REQUIRED ACTION: Where does the word "digest" occur in the entries below? Copy every line that has it.

Segment Start: PROVIDED MATERIAL

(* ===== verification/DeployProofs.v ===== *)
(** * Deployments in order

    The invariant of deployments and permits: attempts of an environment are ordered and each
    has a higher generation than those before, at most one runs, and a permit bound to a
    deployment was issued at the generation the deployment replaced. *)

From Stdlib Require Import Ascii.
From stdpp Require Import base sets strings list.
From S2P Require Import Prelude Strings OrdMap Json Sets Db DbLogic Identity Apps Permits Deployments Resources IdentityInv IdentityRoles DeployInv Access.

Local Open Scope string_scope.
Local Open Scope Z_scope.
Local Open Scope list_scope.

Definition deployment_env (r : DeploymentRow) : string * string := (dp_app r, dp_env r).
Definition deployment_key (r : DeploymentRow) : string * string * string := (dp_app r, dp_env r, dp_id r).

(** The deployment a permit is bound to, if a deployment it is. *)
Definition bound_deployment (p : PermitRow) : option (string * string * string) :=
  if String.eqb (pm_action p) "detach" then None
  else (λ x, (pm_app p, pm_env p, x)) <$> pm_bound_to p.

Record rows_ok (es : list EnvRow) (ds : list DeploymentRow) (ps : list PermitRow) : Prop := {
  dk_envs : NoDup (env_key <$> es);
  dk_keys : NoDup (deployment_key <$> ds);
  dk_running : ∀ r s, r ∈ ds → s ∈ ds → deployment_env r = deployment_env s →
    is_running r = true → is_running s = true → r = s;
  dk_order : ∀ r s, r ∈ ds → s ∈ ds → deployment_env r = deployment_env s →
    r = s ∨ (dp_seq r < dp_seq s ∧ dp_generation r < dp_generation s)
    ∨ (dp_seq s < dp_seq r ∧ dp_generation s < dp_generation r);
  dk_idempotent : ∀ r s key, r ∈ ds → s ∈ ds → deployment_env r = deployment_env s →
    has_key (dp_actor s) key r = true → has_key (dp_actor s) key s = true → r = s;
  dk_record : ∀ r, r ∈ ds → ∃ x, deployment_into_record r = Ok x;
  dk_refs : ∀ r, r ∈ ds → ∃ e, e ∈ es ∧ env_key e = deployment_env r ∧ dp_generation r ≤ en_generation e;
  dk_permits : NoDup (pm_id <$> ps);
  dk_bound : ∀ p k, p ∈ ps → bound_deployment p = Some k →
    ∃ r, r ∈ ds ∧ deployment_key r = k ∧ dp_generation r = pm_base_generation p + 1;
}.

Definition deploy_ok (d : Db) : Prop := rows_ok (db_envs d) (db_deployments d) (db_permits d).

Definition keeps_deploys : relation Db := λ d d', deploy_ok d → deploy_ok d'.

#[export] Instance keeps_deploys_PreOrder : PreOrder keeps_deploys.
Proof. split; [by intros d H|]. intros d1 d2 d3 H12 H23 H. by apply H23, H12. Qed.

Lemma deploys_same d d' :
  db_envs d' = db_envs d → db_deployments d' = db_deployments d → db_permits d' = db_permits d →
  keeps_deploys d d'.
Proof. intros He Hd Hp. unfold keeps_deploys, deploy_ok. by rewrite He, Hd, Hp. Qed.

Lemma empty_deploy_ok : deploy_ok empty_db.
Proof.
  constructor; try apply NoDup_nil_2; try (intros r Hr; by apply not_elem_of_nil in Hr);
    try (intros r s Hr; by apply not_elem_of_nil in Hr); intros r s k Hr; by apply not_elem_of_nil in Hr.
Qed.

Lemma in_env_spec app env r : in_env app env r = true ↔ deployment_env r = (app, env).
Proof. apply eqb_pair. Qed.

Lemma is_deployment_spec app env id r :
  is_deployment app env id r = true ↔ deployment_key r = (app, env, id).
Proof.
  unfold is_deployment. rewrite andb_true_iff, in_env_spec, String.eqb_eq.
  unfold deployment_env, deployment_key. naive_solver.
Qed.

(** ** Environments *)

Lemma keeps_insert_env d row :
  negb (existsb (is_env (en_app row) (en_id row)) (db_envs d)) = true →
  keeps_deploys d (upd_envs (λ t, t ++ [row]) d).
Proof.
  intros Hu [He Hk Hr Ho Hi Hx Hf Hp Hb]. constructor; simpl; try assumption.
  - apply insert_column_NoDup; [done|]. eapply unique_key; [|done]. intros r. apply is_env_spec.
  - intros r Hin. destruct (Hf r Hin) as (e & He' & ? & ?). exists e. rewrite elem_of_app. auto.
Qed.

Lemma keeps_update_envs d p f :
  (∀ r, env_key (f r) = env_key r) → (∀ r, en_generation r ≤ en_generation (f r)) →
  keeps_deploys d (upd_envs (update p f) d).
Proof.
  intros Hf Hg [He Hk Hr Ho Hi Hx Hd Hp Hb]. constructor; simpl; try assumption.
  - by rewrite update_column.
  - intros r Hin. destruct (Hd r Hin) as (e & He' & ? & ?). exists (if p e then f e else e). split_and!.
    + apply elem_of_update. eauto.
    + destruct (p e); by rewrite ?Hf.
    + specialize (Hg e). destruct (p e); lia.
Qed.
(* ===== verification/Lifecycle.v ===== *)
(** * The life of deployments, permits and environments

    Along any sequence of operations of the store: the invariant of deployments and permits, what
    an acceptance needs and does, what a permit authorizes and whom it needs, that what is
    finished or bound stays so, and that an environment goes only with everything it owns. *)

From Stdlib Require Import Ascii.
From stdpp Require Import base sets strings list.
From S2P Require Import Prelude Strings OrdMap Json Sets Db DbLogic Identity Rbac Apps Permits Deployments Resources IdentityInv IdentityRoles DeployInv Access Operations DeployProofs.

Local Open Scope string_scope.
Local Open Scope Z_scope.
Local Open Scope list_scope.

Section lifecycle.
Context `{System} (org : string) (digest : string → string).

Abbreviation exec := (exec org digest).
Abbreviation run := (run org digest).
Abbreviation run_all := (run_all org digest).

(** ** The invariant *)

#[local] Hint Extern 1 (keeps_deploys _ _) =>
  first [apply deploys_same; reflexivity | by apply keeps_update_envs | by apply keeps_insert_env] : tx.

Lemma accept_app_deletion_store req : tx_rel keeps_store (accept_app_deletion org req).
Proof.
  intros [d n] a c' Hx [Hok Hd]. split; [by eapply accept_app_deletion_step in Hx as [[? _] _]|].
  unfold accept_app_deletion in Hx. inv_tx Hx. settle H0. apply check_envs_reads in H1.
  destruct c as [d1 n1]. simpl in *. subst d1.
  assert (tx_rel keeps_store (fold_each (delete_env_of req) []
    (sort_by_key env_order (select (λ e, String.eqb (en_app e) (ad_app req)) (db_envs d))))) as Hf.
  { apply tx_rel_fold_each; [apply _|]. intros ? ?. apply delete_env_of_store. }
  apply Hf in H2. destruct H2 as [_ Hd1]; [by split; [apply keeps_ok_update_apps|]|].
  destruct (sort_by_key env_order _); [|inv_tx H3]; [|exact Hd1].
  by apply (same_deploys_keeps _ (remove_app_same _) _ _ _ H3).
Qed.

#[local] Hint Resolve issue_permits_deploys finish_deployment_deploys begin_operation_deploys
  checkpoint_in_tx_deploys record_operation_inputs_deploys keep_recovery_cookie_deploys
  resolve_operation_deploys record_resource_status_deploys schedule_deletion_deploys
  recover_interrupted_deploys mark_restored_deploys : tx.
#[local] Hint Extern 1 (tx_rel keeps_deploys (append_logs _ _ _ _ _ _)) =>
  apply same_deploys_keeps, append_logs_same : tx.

Segment End: PROVIDED MATERIAL

YOUR RESPONSE:
Context `{System} (org : string) (digest : string → string).
Abbreviation exec := (exec org digest).
Abbreviation run := (run org digest).
Abbreviation run_all := (run_all org digest).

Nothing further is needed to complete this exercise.